His son, Carl, graduated from Roseworthy Agricultural College, then took over the management of the shop and nursery. He had nine children. Below are the four oldest in front of the original nursery. at William Street Norwood. My mother moved back to live in this house in 1956. The house is still there, but no longer in the family as my mother had to sell it when she moved into a nursing home.

Site of the nursery around 1911. My mother is on the left.

The family moved the nursery to Summertown in the Adelaide Hills, but later re- located to Beulah Park where the nursery is still situated, run by the fifth generation of the Heyne family.
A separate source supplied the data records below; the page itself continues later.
(** The loop of [stop] over a list of distinct live events. *)
Lemma delete_each ks :
  forall c,
    NoDup ks ->
    (forall e, e ∈ ks -> exists s, evheap c !! e = Some (Live s)) ->
    NoDup (events c) ->
    exists c',
      forEach (fun e => member e "event.delete" (ev_delete inert e)) ks c = Ok tt c'
      /\ (forall e, e ∈ ks -> evheap c' !! e = Some Deleted)
      /\ (forall x, x ∉ ks -> evheap c' !! x = evheap c !! x)
      /\ (forall x, x ∈ (fst <$> uidmap c') <-> x ∈ (fst <$> uidmap c) /\ x ∉ ks)
      /\ (forall x, x ∈ events c' <-> x ∈ events c /\ x ∉ ks)
      /\ trace c' = trace c ++ stop_trace (evheap c) ks
      /\ isRunning c' = isRunning c
      /\ context c' = context c.
Proof.
  induction ks as [|k ks IH]; intros c Hnd Hlive Hq.
  - exists c. split; [reflexivity|].
    split; [intros e He; inversion He|]. split; [reflexivity|].
    split; [intros x; split; [intros H; split; [assumption|apply not_elem_of_nil]|tauto]|].
    split; [intros x; split; [intros H; split; [assumption|apply not_elem_of_nil]|tauto]|].
    split; [unfold stop_trace; simpl; rewrite app_nil_r; reflexivity|].
    split; reflexivity.
  - apply NoDup_cons in Hnd. destruct Hnd as [Hk Hnd].
    destruct (Hlive k) as [s Hs]; [left|].
    destruct (remove_first_NoDup k _ Hq) as [Hq' Hout].
    destruct (IH (deleted k s c)) as (c' & Hrun & Hdel & Hkeep & Hkeys & Hev & Htr & Hr & Hctx).
    + assumption.
    + intros e He. destruct (Hlive e) as [s' Hs']; [right; assumption|].
      exists s'. unfold deleted. st_simpl. rewrite lookup_insert_ne; [assumption|].
      intros ->. contradiction.
    + unfold deleted. st_simpl. assumption.
    + exists c'. split.
      { cbn [forEach]. unfold bind at 1.
        rewrite (member_live _ _ _ _ s) by assumption.
        rewrite (ev_delete_eq _ _ s) by assumption. exact Hrun. }
      split.
      { intros e He. apply elem_of_cons in He. destruct He as [->|He]; [|auto].
        rewrite Hkeep by assumption. unfold deleted. st_simpl. apply lookup_insert_eq. }
      split.
      { intros x Hx. apply not_elem_of_cons in Hx. destruct Hx as [Hne Hx].
        rewrite Hkeep by assumption. unfold deleted. st_simpl.
        apply lookup_insert_ne. congruence. }
      split.
      { intros x. rewrite Hkeys, keys_deleted, elem_of_filter_ne, not_elem_of_cons. tauto. }
      split.
      { intros x. rewrite Hev. unfold deleted. st_simpl.
        rewrite not_elem_of_cons. split.
        - intros [Hx Hn]. assert (x <> k) by (intros ->; contradiction).
          split; [eapply remove_first_subset; eassumption | tauto].
        - intros [Hx [Hne Hn]]. split; [apply remove_first_other; assumption | assumption]. }
      split.
      { rewrite Htr. unfold deleted at 1. st_simpl.
        unfold stop_trace at 2. cbn [List.flat_map]. rewrite Hs, <- app_assoc.
        do 2 f_equal. apply stop_trace_ext. intros e He.
        unfold deleted. st_simpl. apply lookup_insert_ne. intros ->. contradiction. }
      split; [rewrite Hr | rewrite Hctx]; reflexivity.
Qed.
Part of the nursery in the thirties at Beulah Park

My grandfather Carl and his van

My grandfather Carl (CF Heyne) and his son FW (Wally) Heyne

Wally and his wife Vera took over the nursery after the death of Carl in 1948 and the business passed on to his two younger sons, Roger and Gary and to their sons currently.
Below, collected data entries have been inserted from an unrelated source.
Lemma scanned_init :
  scanned [] {| active := repeat 0 total; nvis := 0;
                wmin_d := huge; wmax_d := (- huge)%D |}.
Proof.
  unfold scanned. cbn [active nvis wmin_d wmax_d filter List.length].
  split; [apply repeat_length|].
  split.
  { intros rc _. rewrite nth_repeat_0. split; [discriminate | intros [[] _]]. }
  split; [reflexivity|].
  split; [intros rc []|].
  split; left; reflexivity.
Qed.

(** No active sample has a [|w|] that is NaN or above [1e300]. *)
Hypothesis absw_bound :
  forall rc, In rc all -> test rc = true -> SFleb (absw rc) huge = true.

Lemma wmin_not_nan done st :
  scanned done st -> (forall rc, In rc done -> In rc all) ->
  wmin_d st <> S754_nan /\ wmax_d st <> S754_nan.
Proof.
  intros (_ & _ & _ & _ & Hmin & Hmax) Hsub.
  destruct huge_finite as (m & e & Hh). split.
  - destruct Hmin as [E|(rc & Hin & Ht & E)]; rewrite E.
    + rewrite Hh. discriminate.
    + exact (proj1 (SFleb_not_nan _ _ (absw_bound rc (Hsub rc Hin) Ht))).
  - destruct Hmax as [E|(rc & Hin & Ht & E)]; rewrite E.
    + rewrite Hh. discriminate.
    + exact (proj1 (SFleb_not_nan _ _ (absw_bound rc (Hsub rc Hin) Ht))).
Qed.

Lemma scanned_step done rc st :
  scanned done st -> (forall rc', In rc' done -> In rc' all) -> In rc all ->
  scanned (done ++ [rc]) (scan_sample T bl ms_in wgt mask (fst rc) st (snd rc)).
Proof.
  intros Hst Hsub Hin.
  destruct (wmin_not_nan done st Hst Hsub) as (Hnmin & Hnmax).
  destruct Hst as (Hlen & Hact & Hn & Hw & Hmin & Hmax).
  unfold scan_sample. fold (test rc). fold (absw rc). fold (index rc).
  destruct (test rc) eqn:Ht.
  - pose proof (proj1 (SFleb_not_nan _ _ (absw_bound rc Hin Ht))) as Hnw.
    destruct (fmin_le (wmin_d st) (absw rc) Hnmin Hnw) as (Hm1 & Hm2).
    destruct (fmax_le (wmax_d st) (absw rc) Hnmax Hnw) as (HM1 & HM2).
    unfold scanned. cbn [active nvis wmin_d wmax_d].
    split; [unfold set_active; rewrite set_nth_length; exact Hlen|].
    split.
    { intros rc' Hin'. unfold set_active. rewrite nth_set_nth, Hlen.
      pose proof (index_lt rc Hin) as Hlt. apply Nat.ltb_lt in Hlt.
      rewrite Hlt, andb_true_r. rewrite in_app_iff.
      destruct (Nat.eqb_spec (index rc') (index rc)) as [E|E].
      - apply index_inj in E; auto. subst rc'. split; [|reflexivity].
        intros _. split; [right; left; reflexivity | exact Ht].
      - rewrite (Hact rc' Hin'). split.
        + intros [H1 H2]. split; [left; exact H1 | exact H2].
        + intros [[H1|[H1|[]]] H2]; [split; assumption|].
          subst rc'. contradiction. }
    split.
    { rewrite filter_app, length_app. cbn [filter]. rewrite Ht.
      cbn [List.length]. lia. }
    split.
    { intros rc' Hin' Ht'. rewrite in_app_iff in Hin'.
      destruct Hin' as [H'|[<-|[]]].
      - destruct (Hw rc' H' Ht') as (Hlo & Hhi). split.
        + exact (SFleb_trans _ _ _ Hm1 Hlo).
        + exact (SFleb_trans _ _ _ Hhi HM1).
      - split; assumption. }
    split.
    { destruct (fmin_cases (wmin_d st) (absw rc)) as [E|E]; rewrite E.
      - destruct Hmin as [Hm|(rc' & H1 & H2 & H3)]; [left; exact Hm|].
        right. exists rc'. rewrite in_app_iff. auto.
      - right. exists rc. rewrite in_app_iff.
        split; [right; left; reflexivity|]. split; [exact Ht | reflexivity]. }
    { destruct (fmax_cases (wmax_d st) (absw rc)) as [E|E]; rewrite E.
      - destruct Hmax as [Hm|(rc' & H1 & H2 & H3)]; [left; exact Hm|].
        right. exists rc'. rewrite in_app_iff. auto.
      - right. exists rc. rewrite in_app_iff.
        split; [right; left; reflexivity|]. split; [exact Ht | reflexivity]. }
  - unfold scanned. split; [exact Hlen|].
    split.
    { intros rc' Hin'. rewrite (Hact rc' Hin'), in_app_iff. split.
      - intros [H1 H2]. split; [left; exact H1 | exact H2].
      - intros [[H1|[H1|[]]] H2]; [split; assumption|].
        subst rc'. congruence. }
    split.
    { rewrite filter_app, length_app. cbn [filter]. rewrite Ht.
      cbn [List.length]. lia. }
    split.
    { intros rc' Hin' Ht'. rewrite in_app_iff in Hin'.
      destruct Hin' as [H'|[<-|[]]]; [apply Hw; assumption | congruence]. }
    split.
    { destruct Hmin as [Hm|(rc' & H1 & H2 & H3)]; [left; exact Hm|].
      right. exists rc'. rewrite in_app_iff. auto. }
    { destruct Hmax as [Hm|(rc' & H1 & H2 & H3)]; [left; exact Hm|].
      right. exists rc'. rewrite in_app_iff. auto. }
Qed.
Heyne's Garden Centre and Wholesale nursery are flourishing under the fifth generation. Check out the link here.

Liz Needle  -  linking with "Sepia Saturday".


  1. So great to hear of a family nursery/garden/landscaping business and have fabulous photos of them.

  2. I had hoped to be in Melbourne in July and may well have made a visit to the Botanic Gardens, but Covid-19 put an end to those plans.

  3. Wonderful story and photos. A botanist in the family - that's just very interesting by itself, but to have a family business carrying on for that many generations is truly amazing. My husband used to be a commercial banker, and too often he witnessed the 2nd or 3rd generation killing the family business because they didn't understand it or they were filled with ego that prevented them from taking good advice.

    1. The business has a motto - "Our Business is Growing" and indeed it has. The younger generation have really expanded it and are doing amazing stuff.

  4. You don't see businesses being passed down through generations like this that much anymore. I'm sure it would be gratifying to your grandfather to see how far along his interest in gardening has come in the family! :)

  5. I'm impressed by this story of your family tree.

  6. Fascinating history, and I love the old photos!

  7. WOW Liz what a fascinating story of your family history and how they came and established themselves adn their wonderful business in Australia, Grea. Thanks for all your comments, stay safe and have a great week ahead.t to have all these photographs of them and no wonder gardening is in your blood

  8. What a wonderful rich heritage you have described, and to be able to capture it in a story is a wonderful gift for future generations

  9. I can see why this prompt was right up your street and I enjoyed reading about your gardening ancestors.

  10. What a fabulous heritage and the photos to match.

  11. How wonderful that the family business survives. And such a wonderful business.

  12. How great to have something like a nursery passed down from one generation to the next! You certainly have some great photos to mark the transition. I particularly like the one of your grandfather Carl and his son, along with the 1948 nursery photo. Beautifully done!